-- Instructions to follow --
Only the lines holding "Forall" are wanted. Copy every one from the records below.

-- Information provided --
Definition raw_entry_of (qa : value) : meta :=
  {| meta_key := match question_of qa with
                 | VString s => JsString.replace_ws "_" s
                 | _ => ""
                 end;
     meta_value := answer_of qa |}.

Definition text_question (qa : value) : Prop := ∃ s, question_of qa = VString s.

(** ** The [/register-webhook] routes

    [GET /register-webhook?url=..&organization=..&scope=..] creates a
    webhook subscription at Calendly. A query parameter is a string, an
    array or an object of the query parser, or [undefined]. *)
Module Register.

Record query : Type := {
  query_url : value;
  query_organization : value;
  query_scope : value
}.

(** The body posted to [https://api.calendly.com/webhook_subscriptions];
    [index.js] sends neither [organization] nor [scope]. *)
Record subscription : Type := {
  url : value;
  events : list string;
  organization : option value;
  scope : option value
}.

Definition registered (data : value) : response :=
  Json 200 (VObject [("success", VBool true);
                     ("message", VString "Webhook registered in Calendly");
                     ("data", data)]).

Section Routes.
(** [axios.post('https://api.calendly.com/webhook_subscriptions', body,
    {headers: {Authorization: `Bearer ${CALENDLY_TOKEN}`, ...}})] *)
Variable post_subscription : subscription → option string → http_result.
Variable env : Env.

Definition submit (s : subscription) : response * list subscription :=
  match post_subscription s (CALENDLY_ACCESS_TOKEN env) with
  | Resolved data => (registered data, [s])
  | Rejected d => (ServerError (AxiosError d), [s])
  end.

(** [src/index.js], lines 165-205 *)
Definition register_index (q : query) : response * list subscription :=
  let webhookUrl := query_url q in
  if negb (Js.Truthy webhookUrl)
  then (Json 400 (VObject [("error", VString "URL parameter required")]), [])
  else
    match Js.interpolate webhookUrl with
    | Throw e => (ServerError e, [])
    | Ret _ =>
        submit {| url := webhookUrl; events := ["invitee.created"];
                  organization := None; scope := None |}
    end.

(** [src/unnamed/part_000], lines 304-355 *)
Definition register_raw (q : query) : response * list subscription :=
  let webhookUrl := query_url q in
  let organization := query_organization q in
  let scope := Js.or (query_scope q) (VString "organization") in
  if negb (Js.Truthy webhookUrl) || negb (Js.Truthy organization)
  then (Json 400
          (VObject [("error", VString "Missing params");
                    ("required",
                     VObject [("url", VString "https://your-service.onrender.com/api/webhook");
                              ("organization",
                               VString "https://api.calendly.com/organizations/XXXX")])]),
        [])
  else
    match (_ ← Js.interpolate webhookUrl;
           _ ← Js.interpolate organization;
           Js.interpolate scope) with
    | Throw e => (ServerError e, [])
    | Ret _ =>
        submit {| url := webhookUrl; events := ["invitee.created"];
                  organization := Some organization; scope := Some scope |}
    end.

End Routes.
End Register.

(** ** Bookings that run through to the forward

    What a request has to look like for a handler to reach the POST: the
    values that the handler prints, joins or calls a string method on are
    texts, or at least values that print without reading the payload any
    further. *)

(** Neither an array nor an object. *)
Definition scalar (v : value) : bool :=
  match v with
  | VArray _ | VObject _ => false
  | _ => true
  end.

(** A text, or nothing. *)
Definition text_or_missing (v : value) : bool :=
  match v with
  | VString _ | VNull | VUndefined => true
  | _ => false
  end.

(** An entry of [questions_and_answers] that the loops of the raw-body
    versions get through: it has no question, or a text question and an
    answer that is no array and no object. *)
Definition form_entry (qa : value) : Prop :=
  Js.Truthy (question_of qa) = false
  ∨ (∃ s, question_of qa = VString s) ∧ scalar (answer_of qa) = true.

(** An entry that the search for the mobile number gets through as well:
    the entry itself is there, and its answer is a text or missing. *)
Definition text_entry (qa : value) : Prop :=
  Js.nullish qa = false
  ∧ (Js.Truthy (question_of qa) = false ∨ ∃ s, question_of qa = VString s)
  ∧ text_or_missing (answer_of qa) = true.

(** An invitee with a name, or with first and last name that can be
    joined. *)
Definition named_invitee (invitee : value) : Prop :=
  Js.Truthy (Js.GetOpt invitee "name") = true
  ∨ scalar (Js.GetOpt invitee "first_name") = true
    ∧ scalar (Js.GetOpt invitee "last_name") = true.

(** The answer of the event-type service, when there is one, names the
    event type by a text or not at all. *)
Definition names_a_text (r : http_result) : Prop :=
  match r with
  | Rejected _ => True
  | Resolved data =>
      let name := Js.GetOpt (Js.GetOpt data "resource") "name" in
      Js.Truthy name = false ∨ ∃ s, name = VString s
  end.

(** All answers collected so far are scalars and no answer has been made
    the prototype. *)
Definition scalar_answers (fa : FormAnswers.t) : Prop :=
  (∀ k v, FormAnswers.props fa !! k = Some v → scalar v = true)
  ∧ (∀ v, FormAnswers.prototype fa ≠ FormAnswers.FromPayload v).

(** A booking for the raw-body version: the event is [invitee.created], the
    invitee is found and can be named, the event has the title [t], which is
    no name of a built-in member, and the answers are form entries. *)
Definition raw_booking (body : value) (t : string) : Prop :=
  let n := RawBody.normalizeCalendlyWebhook body in
  RawBody.event n = VString "invitee.created"
  ∧ Js.Truthy (RawBody.invitee n) = true
  ∧ named_invitee (RawBody.invitee n)
  ∧ Js.GetOpt (RawBody.eventData n) "name" = VString t
  ∧ t ≠ "" ∧ inherited t = false
  ∧ Forall form_entry (RawBody.array_items (RawBody.questionsAnswers n)).

(** A booking for the event-type version: the event is [invitee.created],
    [payload] and [payload.scheduled_event] are there, name and e-mail of the
    invitee print, the answers are the array [l] of text entries, and the
    event-type service, if it is asked and answers, names a text. *)
Definition event_type_booking (w : World) (env : Env) (body : value) (l : list value) : Prop :=
  let n := EventType.normalizeCalendlyWebhook body in
  EventType.event n = VString "invitee.created"
  ∧ Js.Truthy (EventType.invitee n) = true
  ∧ Js.Truthy (EventType.eventData n) = true
  ∧ scalar (Js.GetOpt (EventType.invitee n) "name") = true
  ∧ scalar (Js.GetOpt (EventType.invitee n) "email") = true
  ∧ EventType.questionsAnswers n = VArray l
  ∧ Forall text_entry l
  ∧ (Js.Truthy (Js.GetOpt (EventType.eventData n) "event_type") = false
     ∨ names_a_text (axios_get w (Js.GetOpt (EventType.eventData n) "event_type")
                       (CALENDLY_ACCESS_TOKEN env))).

(** A booking for [index.js]: the event is [invitee.created], [data] has an
    invitee and an event with the title [t], which is no name of a built-in
    member, and the answers are the array [l] of entries with text
    questions. *)
Definition index_booking (body : value) (t : string) (l : list value) : Prop :=
  let data := Js.GetOpt body "data" in
  Js.GetOpt body "event" = VString "invitee.created"
  ∧ Js.nullish (Js.GetOpt data "invitee") = false
  ∧ Js.GetOpt (Js.GetOpt data "event") "name" = VString t
  ∧ inherited t = false
  ∧ Js.or (Js.GetOpt (Js.GetOpt data "payload") "questions_and_answers") (VArray []) = VArray l
  ∧ Forall text_question l.

(** * Properties *)

Example ToString_nested :
  Js.ToString (VArray [VNumber 1; VNull; VArray [VString "a"; VBool true]]) = Ret "1,,a,true".
Proof. reflexivity. Qed.

Example split_header :
  JsString.split "," "t=1, v1=ab" = ["t=1"; " v1=ab"].
Proof. reflexivity. Qed.

Example replace_ws_runs :
  JsString.replace_ws "_" "What  is your
 city" = "What_is_your_city".
Proof. reflexivity. Qed.

Example trim_both : JsString.trim "  a b  " = "a b".
Proof. reflexivity. Qed.

(** A booking of a "Website CRO Meet" goes to the CRO segment, with the city
    taken from the answers. *)
Example booking_is_forwarded :
  ∃ p tr,
    run (EventType.webhook Sample.lookup_up Sample.env Sample.request)
    = (LeadSent "segmentKey" (VString "CRO") (Some (Own CRO_segment)), tr)
    ∧ tr = [GET (VString "https://api.calendly.com/event_types/T1");
            POST (TELEFORCE_API_URL Sample.env) p]
    ∧ name p = VString "Jane Doe"
    ∧ city p = VString "Austin"
    ∧ segmentid p = Own CRO_segment
    ∧ map meta_key (otherparams p)
      = ["Company_name"; "City"; "Budget"; "Calendly_EventType_Name";
         "Calendly_ScheduledEvent_URI"; "Calendly_Scheduled_Start"; "Calendly_Scheduled_End"].
Proof.
  eexists. eexists. split; [vm_compute; reflexivity|].
  repeat split; reflexivity.
Qed.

-- Task output --
  ∧ Forall form_entry (RawBody.array_items (RawBody.questionsAnswers n)).
  ∧ Forall text_entry l
  ∧ Forall text_question l.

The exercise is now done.